La mia famiglia a soqquadro, la recensione

C’è una premessa surreale, originale e venata di paradosso alla base de La mia famiglia a soqquadro.

Il regista Max Nardari la materializza a partire da spunti personalissimi e il lavoro di sua madre Renea Nocchino Nardari Figli violati. Sei storie vere di coppie separate è indiscutibilmente un punto di partenza. L’attenzione è tutta sul bambino e su come l’esperienza del divorzio ne faccia l’oggetto inconsapevole di una battaglia combattuta sul crinale del rancore e dell’aridità emotiva.

Il tono, l’intonazione e la direzione del racconto sono quelli della commedia, della commedia leggera ad essere precisi, e d’altronde sarebbe piuttosto singolare definire altrimenti questo film. Eppure il cuore de La mia famiglia a soqquadro, se ride, ride di un sorriso velato da un’ombra inquieta di amara, amarissima tristezza. Esagerazione? Solo in parte.

Martino (Gabriele Caprio) ha 11 anni quando cede all’assedio del mondo. Primo giorno di scuola, il proverbiale pesce fuor d’acqua. Tutti questi compagni rigorosamente social e le loro famiglie prima spezzate poi ricomposte in tanti piccoli pezzettini, per non parlare del senso di colpa dei genitori, che inondano i figli di viaggi e di regali; la soddisfazione materialistica nasconde un vuoto dei sentimenti che Martino non riesce a cogliere, i suoi occhi si lasciano distrarre dallo sfoggio esteriore e nel suo cuore si incunea un fortissimo bisogno d’omologazione che si spinge fino al parossismo di una decisione senza precedenti: costringere al divorzio mamma Bianca Nappi e papà Marco Cocci non sarà impresa semplice, ma con un po’ di buona volontà… i due sembrano amarsi sul serio, certo le loro vite non sono particolarmente esaltanti (eufemismo), né danno l’idea di essere vissute in appagante pienezza (altro eufemismo), ma la felicità è sincera. A modo loro sono diversi e non se ne vergognano, e tutto questo è intollerabile e deve essere fermato. Nella speranza, ovvio, di un provvidenziale lieto fine che ricomponga i cocci e ricordi a ciascuno l’importanza di essere sé stessi, nel quadro di un rispetto e di un amore reciproci. Completa il discorso una nonna star d’oltreoceano combattiva e fuori dall’ordinario interpretata da Eleonora Giorgi, che è contemporaneamente dentro e fuori il racconto.

Il messaggio è edificante e condivisibile, per quanto Nardari talvolta lo distilli in maniera vagamente moralistica e un po’ pedante.
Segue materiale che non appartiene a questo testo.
#[export] Instance MGET_Allocator : Allocator (MGET AllocMem junk drain).
Proof using HAlloc Hdrain.
  split. intros t p R r p' Ht Ho Hg. unfold MGET in Hg.
  destruct (mfree p) eqn:Hf; [|by apply (MGET_list_ok t p R r p')].
  unfold m_retry in Hg. pose proof (m_reclaim_ok p R Ho) as Hev.
  set (p1 := m_reclaim drain p) in *.
  set (p2 := match mfree p1 with [] => _ | _ => p1 end) in *.
  assert (He2 : evolve R p [] p2 []).
  { unfold p2. destruct (mfree p1); [|done]. eapply evolve_trans; [exact Hev|].
    apply m_alloc_ok; [pose proof (s32_range (mbufchunk (conf p1))); lia|apply Hev]. }
  pose proof (MGET_list_ok t p2 R r p' Ht (ev_owns _ _ _ _ _ He2) Hg) as Hr.
  destruct r as [m|].
  - destruct Hr as (?&?&?&He). split_and!; try done. by eapply evolve_trans.
  - by eapply evolve_trans.
Qed.
End grow_ok.

(** * Chain operations *)

(** The same mbuf, with the same cluster, whose other fields may differ. *)
Definition same_id (m m' : mbuf) : Prop :=
  m_addr m' = m_addr m /\ (forall a, is_ref a m' = is_ref a m).

Lemma same_id_refl m : same_id m m.
Proof. done. Qed.
#[export] Hint Resolve same_id_refl : core.

Lemma same_ids_refl c : Forall2 same_id c c.
Proof. induction c; constructor; auto. Qed.
#[export] Hint Resolve same_ids_refl : core.

Lemma same_ids_trans a b c : Forall2 same_id a b -> Forall2 same_id b c -> Forall2 same_id a c.
Proof.
  intros H. revert c. induction H as [|x y l k [H1 H2] _ IH]; intros c Hc;
    inversion Hc as [|? z ? c' [H3 H4] Hc']; subst; [constructor|].
  constructor; [split; [congruence|intros i; by rewrite H4, H2]|by apply IH].
Qed.
Lemma same_ids_addr c c' : Forall2 same_id c c' -> map m_addr c' = map m_addr c.
Proof. induction 1 as [|m m' c c' [Ha _] _ IH]; simpl; [done|]. by rewrite Ha, IH. Qed.
Lemma same_ids_refs c c' a : Forall2 same_id c c' -> refs c' a = refs c a.
Proof. induction 1 as [|m m' c c' [_ Hr] _ IH]; [done|]. by rewrite !refs_cons, Hr, IH. Qed.

Lemma owns_retouch p c c' R :
  Forall2 same_id c c' -> Forall (wf_mbuf p) c' -> owns p (c ++ R) -> owns p (c' ++ R).
Proof.
  intros Hid Hwf [[Hn Hv] Hw Hf Hr Hc].
  assert (Ha : map m_addr (mfree p ++ c' ++ R) = map m_addr (mfree p ++ c ++ R))
    by (by rewrite !map_addr_app, (same_ids_addr c c')).
  split; try done.
  - split; [by rewrite Ha|].
    rewrite <- (Forall_map m_addr (fun a => m_valid a p = true)), Ha. by apply Forall_map.
  - apply Forall_app in Hw as [_ ?]. by apply Forall_app_2.
  - intros a. specialize (Hr a). rewrite refs_app in *. by rewrite (same_ids_refs c c').
Qed.

Lemma evolve_retouch R p H p' c c' :
  Forall2 same_id c c' -> Forall (wf_mbuf p') c' -> evolve R p H p' c -> evolve R p H p' c'.
Proof.
  intros Hid Hwf [Ho Hm Hs Hb]. split; [by eapply owns_retouch| | |done].
  - rewrite !map_addr_app in *. by rewrite (same_ids_addr c c').
  - intros a. by rewrite (same_ids_refs c c').
Qed.

Lemma evolve_in R p c c' :
  Forall2 same_id c c' -> Forall (wf_mbuf p) c' -> owns p (c ++ R) -> evolve R p c p c'.
Proof. intros. eapply evolve_retouch; [done..|]. by apply evolve_refl. Qed.
(* ===== verification/Sockbuf.v ===== *)
(** Socket buffers: records of mbufs with byte and mbuf accounting
    (the [sb*] routines and [soreserve] of [kern/uipc_socket2.c], the [sockbuf]
    part and macros of [sys/socketvar.h]). *)
From S2P Require Import Prelude Mbuf.

(** * Data *)

(** A socket buffer.  [sb_mb] is the list of records ([m_nextpkt]), a record the
    chain of its mbufs ([m_next]); [sb_mbtail] is the address of an mbuf, [0] for
    the null pointer.  [sb_cc], [sb_hiwat], [sb_mbcnt] and [sb_mbmax] are unsigned
    32-bit words, [sb_lowat] a signed one. *)
Record sockbuf := mk_sockbuf {
  sb_cc : Z; sb_hiwat : Z; sb_mbcnt : Z; sb_mbmax : Z; sb_lowat : Z;
  sb_mb : list chain; sb_mbtail : Z; sb_flags : Z; sb_timeo : Z * Z }.
#[export] Instance sockbuf_eta : Eta sockbuf := fun s =>
  mk_sockbuf (sb_cc s) (sb_hiwat s) (sb_mbcnt s) (sb_mbmax s) (sb_lowat s)
    (sb_mb s) (sb_mbtail s) (sb_flags s) (sb_timeo s).

Definition SB_LOCK : Z := 1.
Definition SB_WANT : Z := 2.
Definition SB_WAIT : Z := 4.
Definition SB_SEL : Z := 8.
Definition NG_SOBUF_MIN : Z := 2048.

Definition imin (a b : Z) : Z := Z.min a b.

Definition sbspace (sb : sockbuf) : Z :=
  imin (s32 (sb_hiwat sb - sb_cc sb)) (s32 (sb_mbmax sb - sb_mbcnt sb)).

(** What an mbuf counts for in [sb_mbcnt]. *)
Definition mb_room (m : mbuf) : Z :=
  MSIZE + (if has m M_EXT then ext_size (m_ext m) else 0).

Definition sballoc (sb : sockbuf) (m : mbuf) : sockbuf :=
  sb <| sb_cc ::= u32 (sb_cc sb + m_len m) |>
     <| sb_mbcnt ::= u32 (sb_mbcnt sb + mb_room m) |>.

Definition sbfree (sb : sockbuf) (m : mbuf) : sockbuf :=
  sb <| sb_cc ::= u32 (sb_cc sb - m_len m) |>
     <| sb_mbcnt ::= u32 (sb_mbcnt sb - mb_room m) |>.

(** * Appending *)

(** The loop of [sbcompress]: [rec] is the record so far, [n] its last mbuf.  An
    empty mbuf is freed when a neighbour has its type, a small one is copied into
    the free room of [n], any other is linked.  [None]: a memory error. *)
Fixpoint sbcompress_loop (rec m : chain) (sb : sockbuf) (p : mpool)
  : option (chain * sockbuf * mpool) :=
  match m with
  | [] => Some (rec, sb, p)
  | h :: r =>
      let n := last rec in
      let o := match r with x :: _ => Some x | [] => n end in
      if (m_len h =? 0) && match o with Some o => m_type o =? m_type h | None => false end
      then
        let '(r', p) := m_free h r p in
        match r' with [] => Some (rec, sb, p) | _ => sbcompress_loop rec r sb p end
      else
      match n with
      | Some n =>
          if negb (has n M_EXT) && (m_data n + m_len n + m_len h <? MLEN) &&
             (m_type n =? m_type h)
          then
            src ← m_read p h 0 (m_len h);
            n ← m_write n (m_len n) src;
            let rec := removelast rec ++ [n <| m_len ::= m_len n + m_len h |>] in
            let sb := sb <| sb_cc ::= u32 (sb_cc sb + m_len h) |> in
            let '(r', p) := m_free h r p in
            match r' with [] => Some (rec, sb, p) | _ => sbcompress_loop rec r sb p end
          else sbcompress_loop (rec ++ [h]) r (sballoc sb h) p
      | None => sbcompress_loop (rec ++ [h]) r (sballoc sb h) p
      end
  end.

Definition addr_of (m : option mbuf) : Z := match m with Some m => m_addr m | None => 0 end.

(** [sbcompress(sb, m, n)], for [n] the last mbuf of [rec], itself the record
    after [front] ([n] null: [rec] and [front] are empty). *)
Definition sbcompress (sb : sockbuf) (m : chain) (front : list chain) (rec : chain)
    (p : mpool) : option (sockbuf * mpool) :=
  '(rec, sb, p) ← sbcompress_loop rec m sb p;
  Some (sb <| sb_mb ::= front ++ (match rec with [] => [] | _ => [rec] end) |>
           <| sb_mbtail ::= addr_of (last rec) |>, p).

(** [None]: the tail pointer is not the last mbuf of the last record, so that the
    code would link onto some other memory. *)
Definition sbappend (sb : sockbuf) (m : chain) (p : mpool) : option (sockbuf * mpool) :=
  match m with
  | [] => Some (sb, p)
  | _ =>
      match last (sb_mb sb) with
      | None => sbcompress sb m [] [] p
      | Some rec =>
          if addr_of (last rec) =? sb_mbtail sb
          then sbcompress sb m (removelast (sb_mb sb)) rec p else None
      end
  end.

Definition sbappendrecord (sb : sockbuf) (m0 : chain) (p : mpool)
  : option (sockbuf * mpool) :=
  match m0 with
  | [] => Some (sb, p)
  | h :: r => sbcompress (sballoc sb h) r (sb_mb sb) [h] p
  end.

(** A whole record put at the end, as [sbappendaddr] and [sbappendcontrol] do. *)
Definition sbaddrecord (sb : sockbuf) (m : chain) : sockbuf :=
  let sb := foldl sballoc sb m in
  sb <| sb_mb ::= sb_mb sb ++ [m] |> <| sb_mbtail ::= addr_of (last m) |>.

Section ops.
Context (mget : Z -> mpool -> option mbuf * mpool).
Definition MT_SONAME : Z := 8.

(** [asa]: the bytes of the socket address, the first being [sa_len].  [None]: a
    panic or a memory error; otherwise the value returned. *)
Definition sbappendaddr (sb : sockbuf) (asa : list Z) (m0 control : chain) (p : mpool)
  : option (bool * sockbuf * mpool) :=
  sa_len ← head asa;
  if match m0 with h :: _ => negb (has h M_PKTHDR) | [] => false end then None else
  let space := s32 (sa_len + match m0 with h :: _ => ph_len (m_pkthdr h) | [] => 0 end) in
  let space := s32 (space + chain_len control) in
  if sbspace sb <? space then Some (false, sb, p)
  else if MLEN <? sa_len then Some (false, sb, p)
  else
    let '(m, p) := mget MT_SONAME p in
    match m with
    | None => Some (false, sb, p)
    | Some m =>
        let m := m <| m_len ::= sa_len |> in
        src ← blob asa 0 sa_len;
        m ← m_write m 0 src;
        Some (true, sbaddrecord sb (m :: control ++ m0), p)
    end.
End ops.

Definition sbappendcontrol (sb : sockbuf) (m0 control : chain) : option (bool * sockbuf) :=
  match control with
  | [] => None
  | _ =>
      let space := s32 (s32 (chain_len control) + chain_len m0) in
      if sbspace sb <? space then Some (false, sb)
      else Some (true, sbaddrecord sb (control ++ m0))
  end.

(** * Removing *)

Definition SB_WAS_FREED (m : mbuf) (p : mpool) : bool :=
  ng_mbufcheck_active p && (m_type m =? MT_FREE).

(** How the walk of [sbdrop] leaves a record: at an mbuf that stays (or with
    nothing left to drop), at its end with bytes left to drop, or at an mbuf that
    is on the free list. *)
Inductive drop_exit := DropDone | DropMore | DropCorrupt.
#[export] Instance drop_exit_eq_dec : EqDecision drop_exit.
Proof. solve_decision. Defined.

(** [while (len > 0)], within a record. *)
Fixpoint drop_chain (len : Z) (m : chain) (sb : sockbuf) (p : mpool)
  : drop_exit * Z * chain * sockbuf * mpool :=
  if len <=? 0 then (DropDone, len, m, sb, p) else
  match m with
  | [] => (DropMore, len, [], sb, p)
  | h :: r =>
      if len <? m_len h then
        if SB_WAS_FREED h p then (DropCorrupt, len, m, sb, p)
        else (DropDone, len,
              h <| m_len ::= m_len h - len |> <| m_data ::= m_data h + len |> :: r,
              sb <| sb_cc ::= u32 (sb_cc sb - len) |>, p)
      else
        let sb := sbfree sb h in
        let corrupt := SB_WAS_FREED h p in
        let '(mn, p) := m_free h r p in
        if corrupt then (DropCorrupt, len - m_len h, mn, sb, p)
        else drop_chain (len - m_len h) r sb p
  end.

(** ... and from record to record; [None]: [panic("sbdrop")]. *)
Fixpoint drop_records (len : Z) (m : chain) (next : list chain) (sb : sockbuf) (p : mpool)
  : option (bool * chain * list chain * sockbuf * mpool) :=
  let '(e, len, m, sb, p) := drop_chain len m sb p in
  match e, next with
  | DropDone, _ => Some (false, m, next, sb, p)
  | DropCorrupt, _ => Some (true, m, next, sb, p)
  | DropMore, [] => None
  | DropMore, m :: next => drop_records len m next sb p
  end.

(** [while (!sb_corrupt && m && m->m_len == 0)]. *)
Fixpoint drop_empty (m : chain) (sb : sockbuf) (p : mpool) : bool * chain * sockbuf * mpool :=
  match m with
  | [] => (false, [], sb, p)
  | h :: r =>
      if negb (m_len h =? 0) then (false, m, sb, p) else
      let sb := sbfree sb h in
      let corrupt := SB_WAS_FREED h p in
      let '(mn, p) := m_free h r p in
      if corrupt then (true, mn, sb, p) else drop_empty r sb p
  end.

Definition sbdiscard (sb : sockbuf) : sockbuf :=
  sb <| sb_mb ::= [] |> <| sb_mbtail ::= 0 |> <| sb_cc ::= 0 |> <| sb_mbcnt ::= 0 |>.

Definition sbdrop (sb : sockbuf) (len : Z) (p : mpool) : option (sockbuf * mpool) :=
  if ng_mbufcheck_active p && match sb_mb sb with [] => true | _ => false end &&
     (negb (sb_cc sb =? 0) || negb (sb_mbcnt sb =? 0))
  then Some (sbdiscard sb, p) else
  let '(m, next) := match sb_mb sb with m :: next => (m, next) | [] => ([], []) end in
  '(corrupt, m, next, sb, p) ← drop_records len m next sb p;
  let '(corrupt, m, sb, p) :=
    if corrupt : bool then (true, m, sb, p) else drop_empty m sb p in
  if corrupt : bool then Some (sbdiscard sb, p) else
  let sb := sb <| sb_mb ::= match m with [] => next | _ => m :: next end |> in
  Some (match sb_mb sb with [] => sb <| sb_mbtail ::= 0 |> | _ => sb end, p).

(** [do { sbfree; MFREE } while ((m = mn))]. *)
Fixpoint droprecord_loop (m : chain) (sb : sockbuf) (p : mpool) : sockbuf * mpool :=
  match m with
  | [] => (sb, p)
  | h :: r =>
      let sb := sbfree sb h in
      let '(mn, p) := m_free h r p in
      match mn with [] => (sb, p) | _ => droprecord_loop r sb p end
  end.

Definition sbdroprecord (sb : sockbuf) (p : mpool) : sockbuf * mpool :=
  let '(sb, p) :=
    match sb_mb sb with
    | m :: next => droprecord_loop m (sb <| sb_mb ::= next |>) p
    | [] => (sb, p)
    end in
  (match sb_mb sb with [] => sb <| sb_mbtail ::= 0 |> | _ => sb end, p).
L’idea di base è notevole nella sua semplicità e originalità, inscritta fermamente nel reame del paradosso.

Pare che il film abbia suscitato interesse oltreoceano, e questa è davvero una splendida notizia.

La mia famiglia a soqquadro è un film indipendente che ha faticato molto per trovare una collocazione sul mercato, di fatto si tratta di una commedia natalizia costretta a uscire in primavera e basterebbe questo a far capire molte cose sulle logiche che presiedono al funzionamento del sistema cinema nel nostro paese.

C’è uno squilibrio di registri, il film vuole forse essere troppe cose insieme: commedia dai toni leggeri e dall’umore fiabesco, la caratterizzazione di alcuni personaggi evoca a tratti il mondo dei cartoni animati, ma anche commedia sentimentale, dal sapore più o meno greve. E la sensazione è quella di un treno che scorre contemporaneamente su diversi binari. Le idee sono molte, il trattamento non sempre approfondito. Ma non si può certo tacciare La mia famiglia a soqquadro di essere un film superficiale. Tutt’altro! Nella sua semplicità e incostante leggerezza di tocco, questo piccolo outsider gioca la carta dell’originalità dello spunto e delle premesse, portandoli a dama in maniera forse prevedibile, ma la contraddizione in termini e nei fatti si sposa ad una scelta di campo, quella cioè di realizzare un film per tutta la famiglia, che merita il massimo rispetto.

Francesco Costantini

PRO CONTRO
A costo di ripetermi per l’ennesima volta, l’originalità dell’idea di base è notevole. La nonna Eleonora Giorgi meritava più spazio. Il rischio sarebbe stato ovviamente quello di sbilanciare il racconto, è chiaro, ma resta la sensazione di un personaggio non valorizzato in pieno.